'''

(** A cycle either ends without having come to the approval prompt,
    leaving the world as it was but for a creation prompt in the trace, or
    it is the commit step run on the candidate. *)
Lemma process_quiet_or_approve (e : env) (raw : pystr) (w : world) :
  let run := _process_command_logic json_loads json_dumps e raw w in
  (wrote_store (fst run) = false
   /\ files (snd run) = files w /\ remote (snd run) = remote w
   /\ exists evs, trace (snd run) = trace w ++ evs
                  /\ existsb is_put evs = false
                  /\ forall d, fst run <> Ret (Committed d))
  \/ exists cand c base w0 prompts,
       run = approve_and_commit json_loads json_dumps e cand c base w0
       /\ files w0 = files w /\ remote w0 = remote w
       /\ trace w0 = trace w ++ prompts
       /\ (prompts = [] \/ prompts = [Confirm (CreateCategory c) true])
       /\ Py.lookup c base <> None.
Proof.
  cbn zeta. unfold _process_command_logic.
  assert (forall r : res outcome,
             wrote_store r = false -> (forall d, r <> Ret (Committed d)) ->
             wrote_store (fst (r, w)) = false
             /\ files (snd (r, w)) = files w /\ remote (snd (r, w)) = remote w
             /\ exists evs, trace (snd (r, w)) = trace w ++ evs
                            /\ existsb is_put evs = false
                            /\ forall d, fst (r, w) <> Ret (Committed d))
    as Stop.
  { intros r Hr Hd. repeat split; try done. exists []. by rewrite app_nil_r. }
  destruct raw as [|ch raw']; [left; by apply Stop|]. cbv beta iota.
  set (raw := ch :: raw') in *. clearbody raw.
  destruct (format_command_with_llm json_loads e raw w) as [[reply|]|x];
    try (left; by apply Stop).
  destruct (json_loads (strip_fence reply)) as [fc|]; [|left; by apply Stop].
  destruct (load_json json_loads (files w) SHORTCUTS_FILE) as [shortcuts|x];
    [|left; by apply Stop].
  unfold resolve_category_and_commit.
  destruct fc as [| | | | | |cand]; try (left; by apply Stop).
  set (c := Py.get cand (JStr (py "category"))).
  destruct (Py.truthy c); cbn [negb]; [|left; by apply Stop].
  destruct shortcuts as [| | | | | |store]; try (left; by apply Stop).
  destruct (Py.hashable c) eqn:Hh; cbn [negb]; [|left; by apply Stop].
  assert (forall (base : pydict) (w0 : world) (prompts : list event),
             files w0 = files w -> remote w0 = remote w ->
             trace w0 = trace w ++ prompts ->
             existsb is_put prompts = false ->
             (prompts = [] \/ prompts = [Confirm (CreateCategory c) true]) ->
             Py.lookup c base <> None ->
             let run := check_duplicate_and_commit json_loads json_dumps e cand
                          c base w0 in
             (wrote_store (fst run) = false
              /\ files (snd run) = files w /\ remote (snd run) = remote w
              /\ exists evs, trace (snd run) = trace w ++ evs
                             /\ existsb is_put evs = false
                             /\ forall d, fst run <> Ret (Committed d))
             \/ exists cand c base w0 prompts,
                 run = approve_and_commit json_loads json_dumps e cand c base w0
                 /\ files w0 = files w /\ remote w0 = remote w
                 /\ trace w0 = trace w ++ prompts
                 /\ (prompts = [] \/ prompts = [Confirm (CreateCategory c) true])
                 /\ Py.lookup c base <> None) as Dup.
  { intros base w0 prompts Hf Hr Ht Hp Hshape Hl. cbn zeta.
    unfold check_duplicate_and_commit.
    assert (forall r : res outcome,
               wrote_store r = false -> (forall d, r <> Ret (Committed d)) ->
               wrote_store (fst (r, w0)) = false
               /\ files (snd (r, w0)) = files w
               /\ remote (snd (r, w0)) = remote w
               /\ exists evs, trace (snd (r, w0)) = trace w ++ evs
                              /\ existsb is_put evs = false
                              /\ forall d, fst (r, w0) <> Ret (Committed d))
      as Stop0.
    { intros r Hr0 Hd. repeat split; try done. by exists prompts. }
    destruct (Py.lookup c base) as [v|] eqn:Hlk; [|done].
    destruct (iterate v) as [entries|x]; [|left; by apply Stop0].
    destruct (duplicate_scan _ entries) as [[]|x];
      try (left; by apply Stop0).
    right. exists cand, c, base, w0, prompts. repeat split; try done.
    by rewrite Hlk. }
  destruct (Py.contains c store) eqn:Hc; cbn [negb].
  - apply (Dup store w []); try done.
    + by rewrite app_nil_r.
    + by left.
    + unfold Py.contains in Hc. by destruct (Py.lookup c store).
  - unfold confirm. destruct (confirm_category e); cbn [negb].
    + apply (Dup _ (emit (Confirm (CreateCategory c) true) w)
               [Confirm (CreateCategory c) true]); try done.
      * by right.
      * by rewrite lookup_setitem.
    + left. repeat split; try done.
      exists [Confirm (CreateCategory c) false]. by repeat split.
Qed.

(** The commit step, for each way it ends. *)
Lemma approve_cases (e : env) (cand : pydict) (c : json) (base : pydict)
    (w0 : world) :
  let run := approve_and_commit json_loads json_dumps e cand c base w0 in
  let w1 := emit (Confirm ApproveCommand (confirm_command e)) w0 in
  (wrote_store (fst run) = false /\ snd run = w1
   /\ (forall d, fst run <> Ret (Committed d))
   /\ (fst run = Raise KeyError -> Py.lookup c base = None)
   /\ (fst run <> Raise FileNotFoundError)
   /\ (fst run <> Raise JSONDecodeError))
  \/ exists store' content,
       confirm_command e = true
       /\ append_entry c (JObj (without_category cand)) base = Ret store'
       /\ content = json_dumps (JObj store')
       /\ (get_line_count (files w0) SHORTCUTS_FILE
           <= length (splitlines content))%nat
       /\ ((fst run = Ret PostWriteCorruption
            /\ json_loads (universal_newlines content) = None
            /\ snd run = write_file SHORTCUTS_FILE content w1)
           \/ exists data,
               json_loads (universal_newlines content) = Some data
               /\ fst run
                  = Ret (Committed
                      (Z.of_nat (length (readlines
                                           (universal_newlines content)))
                       - Z.of_nat (get_line_count (files w0) SHORTCUTS_FILE)))
               /\ snd run
                  = World (<[SHORTCUTS_FILE := content]> (files w0))
                      (put_record (http_put e) data (remote w0))
                      (trace w0 ++ [Confirm ApproveCommand true;
                                    FileWrite SHORTCUTS_FILE content;
                                    Put data])).
Proof.
  cbn zeta. unfold approve_and_commit, confirm.
  destruct (confirm_command e); cbn [negb]; [|left; by repeat split].
  unfold append_entry.
  destruct (Py.lookup c base) as [[| | | | |l|]|];
    try (left; by repeat split).
  unfold update_shortcuts_safely.
  destruct (Nat.ltb_spec
              (length (splitlines (json_dumps (JObj
                 (Py.setitem c (JArr (l ++ [JObj (without_category cand)]))
                    base)))))
              (get_line_count (files (emit (Confirm ApproveCommand true) w0))
                 SHORTCUTS_FILE)) as [Hlt|Hle]; cbn [negb];
    [left; by repeat split|].
  right. eexists _, _. split; [done|]. split; [done|]. split; [done|].
  split; [exact Hle|].
  unfold validate_json, load_json, read_text, write_file. cbn [files].
  rewrite lookup_insert_eq. cbn [fmap option_fmap option_map].
  destruct (json_loads (universal_newlines _)) as [data|] eqn:Hdata;
    cbn [validator_prints_True negb].
  - right. exists data. split; [done|].
    unfold sync_local_to_cloud, load_json, read_text. cbn [files].
    change "shortcuts.json"%string with SHORTCUTS_FILE.
    rewrite lookup_insert_eq. cbn [fmap option_fmap option_map].
    rewrite Hdata. unfold get_line_count at 1, read_text.
    rewrite lookup_insert_eq. cbn [fmap option_fmap option_map].
    cbn [remote trace emit].
    destruct (http_put e) as [|st body]; cbn [fst snd].
    + split; [done|]. by rewrite <- !app_assoc.
    + destruct (http_error st); cbn [fst snd];
        (split; [done|]; by rewrite <- !app_assoc).
  - left. done.
Qed.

'''

Task objective ▸ Each record must be repeated exactly as it appears above.

Task response ▸
(** A cycle either ends without having come to the approval prompt,
    leaving the world as it was but for a creation prompt in the trace, or
    it is the commit step run on the candidate. *)
Lemma process_quiet_or_approve (e : env) (raw : pystr) (w : world) :
  let run := _process_command_logic json_loads json_dumps e raw w in
  (wrote_store (fst run) = false
   /\ files (snd run) = files w /\ remote (snd run) = remote w
   /\ exists evs, trace (snd run) = trace w ++ evs
                  /\ existsb is_put evs = false
                  /\ forall d, fst run <> Ret (Committed d))
  \/ exists cand c base w0 prompts,
       run = approve_and_commit json_loads json_dumps e cand c base w0
       /\ files w0 = files w /\ remote w0 = remote w
       /\ trace w0 = trace w ++ prompts
       /\ (prompts = [] \/ prompts = [Confirm (CreateCategory c) true])
       /\ Py.lookup c base <> None.
Proof.
  cbn zeta. unfold _process_command_logic.
  assert (forall r : res outcome,
             wrote_store r = false -> (forall d, r <> Ret (Committed d)) ->
             wrote_store (fst (r, w)) = false
             /\ files (snd (r, w)) = files w /\ remote (snd (r, w)) = remote w
             /\ exists evs, trace (snd (r, w)) = trace w ++ evs
                            /\ existsb is_put evs = false
                            /\ forall d, fst (r, w) <> Ret (Committed d))
    as Stop.
  { intros r Hr Hd. repeat split; try done. exists []. by rewrite app_nil_r. }
  destruct raw as [|ch raw']; [left; by apply Stop|]. cbv beta iota.
  set (raw := ch :: raw') in *. clearbody raw.
  destruct (format_command_with_llm json_loads e raw w) as [[reply|]|x];
    try (left; by apply Stop).
  destruct (json_loads (strip_fence reply)) as [fc|]; [|left; by apply Stop].
  destruct (load_json json_loads (files w) SHORTCUTS_FILE) as [shortcuts|x];
    [|left; by apply Stop].
  unfold resolve_category_and_commit.
  destruct fc as [| | | | | |cand]; try (left; by apply Stop).
  set (c := Py.get cand (JStr (py "category"))).
  destruct (Py.truthy c); cbn [negb]; [|left; by apply Stop].
  destruct shortcuts as [| | | | | |store]; try (left; by apply Stop).
  destruct (Py.hashable c) eqn:Hh; cbn [negb]; [|left; by apply Stop].
  assert (forall (base : pydict) (w0 : world) (prompts : list event),
             files w0 = files w -> remote w0 = remote w ->
             trace w0 = trace w ++ prompts ->
             existsb is_put prompts = false ->
             (prompts = [] \/ prompts = [Confirm (CreateCategory c) true]) ->
             Py.lookup c base <> None ->
             let run := check_duplicate_and_commit json_loads json_dumps e cand
                          c base w0 in
             (wrote_store (fst run) = false
              /\ files (snd run) = files w /\ remote (snd run) = remote w
              /\ exists evs, trace (snd run) = trace w ++ evs
                             /\ existsb is_put evs = false
                             /\ forall d, fst run <> Ret (Committed d))
             \/ exists cand c base w0 prompts,
                 run = approve_and_commit json_loads json_dumps e cand c base w0
                 /\ files w0 = files w /\ remote w0 = remote w
                 /\ trace w0 = trace w ++ prompts
                 /\ (prompts = [] \/ prompts = [Confirm (CreateCategory c) true])
                 /\ Py.lookup c base <> None) as Dup.
  { intros base w0 prompts Hf Hr Ht Hp Hshape Hl. cbn zeta.
    unfold check_duplicate_and_commit.
    assert (forall r : res outcome,
               wrote_store r = false -> (forall d, r <> Ret (Committed d)) ->
               wrote_store (fst (r, w0)) = false
               /\ files (snd (r, w0)) = files w
               /\ remote (snd (r, w0)) = remote w
               /\ exists evs, trace (snd (r, w0)) = trace w ++ evs
                              /\ existsb is_put evs = false
                              /\ forall d, fst (r, w0) <> Ret (Committed d))
      as Stop0.
    { intros r Hr0 Hd. repeat split; try done. by exists prompts. }
    destruct (Py.lookup c base) as [v|] eqn:Hlk; [|done].
    destruct (iterate v) as [entries|x]; [|left; by apply Stop0].
    destruct (duplicate_scan _ entries) as [[]|x];
      try (left; by apply Stop0).
    right. exists cand, c, base, w0, prompts. repeat split; try done.
    by rewrite Hlk. }
  destruct (Py.contains c store) eqn:Hc; cbn [negb].
  - apply (Dup store w []); try done.
    + by rewrite app_nil_r.
    + by left.
    + unfold Py.contains in Hc. by destruct (Py.lookup c store).
  - unfold confirm. destruct (confirm_category e); cbn [negb].
    + apply (Dup _ (emit (Confirm (CreateCategory c) true) w)
               [Confirm (CreateCategory c) true]); try done.
      * by right.
      * by rewrite lookup_setitem.
    + left. repeat split; try done.
      exists [Confirm (CreateCategory c) false]. by repeat split.
Qed.

(** The commit step, for each way it ends. *)
Lemma approve_cases (e : env) (cand : pydict) (c : json) (base : pydict)
    (w0 : world) :
  let run := approve_and_commit json_loads json_dumps e cand c base w0 in
  let w1 := emit (Confirm ApproveCommand (confirm_command e)) w0 in
  (wrote_store (fst run) = false /\ snd run = w1
   /\ (forall d, fst run <> Ret (Committed d))
   /\ (fst run = Raise KeyError -> Py.lookup c base = None)
   /\ (fst run <> Raise FileNotFoundError)
   /\ (fst run <> Raise JSONDecodeError))
  \/ exists store' content,
       confirm_command e = true
       /\ append_entry c (JObj (without_category cand)) base = Ret store'
       /\ content = json_dumps (JObj store')
       /\ (get_line_count (files w0) SHORTCUTS_FILE
           <= length (splitlines content))%nat
       /\ ((fst run = Ret PostWriteCorruption
            /\ json_loads (universal_newlines content) = None
            /\ snd run = write_file SHORTCUTS_FILE content w1)
           \/ exists data,
               json_loads (universal_newlines content) = Some data
               /\ fst run
                  = Ret (Committed
                      (Z.of_nat (length (readlines
                                           (universal_newlines content)))
                       - Z.of_nat (get_line_count (files w0) SHORTCUTS_FILE)))
               /\ snd run
                  = World (<[SHORTCUTS_FILE := content]> (files w0))
                      (put_record (http_put e) data (remote w0))
                      (trace w0 ++ [Confirm ApproveCommand true;
                                    FileWrite SHORTCUTS_FILE content;
                                    Put data])).
Proof.
  cbn zeta. unfold approve_and_commit, confirm.
  destruct (confirm_command e); cbn [negb]; [|left; by repeat split].
  unfold append_entry.
  destruct (Py.lookup c base) as [[| | | | |l|]|];
    try (left; by repeat split).
  unfold update_shortcuts_safely.
  destruct (Nat.ltb_spec
              (length (splitlines (json_dumps (JObj
                 (Py.setitem c (JArr (l ++ [JObj (without_category cand)]))
                    base)))))
              (get_line_count (files (emit (Confirm ApproveCommand true) w0))
                 SHORTCUTS_FILE)) as [Hlt|Hle]; cbn [negb];
    [left; by repeat split|].
  right. eexists _, _. split; [done|]. split; [done|]. split; [done|].
  split; [exact Hle|].
  unfold validate_json, load_json, read_text, write_file. cbn [files].
  rewrite lookup_insert_eq. cbn [fmap option_fmap option_map].
  destruct (json_loads (universal_newlines _)) as [data|] eqn:Hdata;
    cbn [validator_prints_True negb].
  - right. exists data. split; [done|].
    unfold sync_local_to_cloud, load_json, read_text. cbn [files].
    change "shortcuts.json"%string with SHORTCUTS_FILE.
    rewrite lookup_insert_eq. cbn [fmap option_fmap option_map].
    rewrite Hdata. unfold get_line_count at 1, read_text.
    rewrite lookup_insert_eq. cbn [fmap option_fmap option_map].
    cbn [remote trace emit].
    destruct (http_put e) as [|st body]; cbn [fst snd].
    + split; [done|]. by rewrite <- !app_assoc.
    + destruct (http_error st); cbn [fst snd];
        (split; [done|]; by rewrite <- !app_assoc).
  - left. done.
Qed.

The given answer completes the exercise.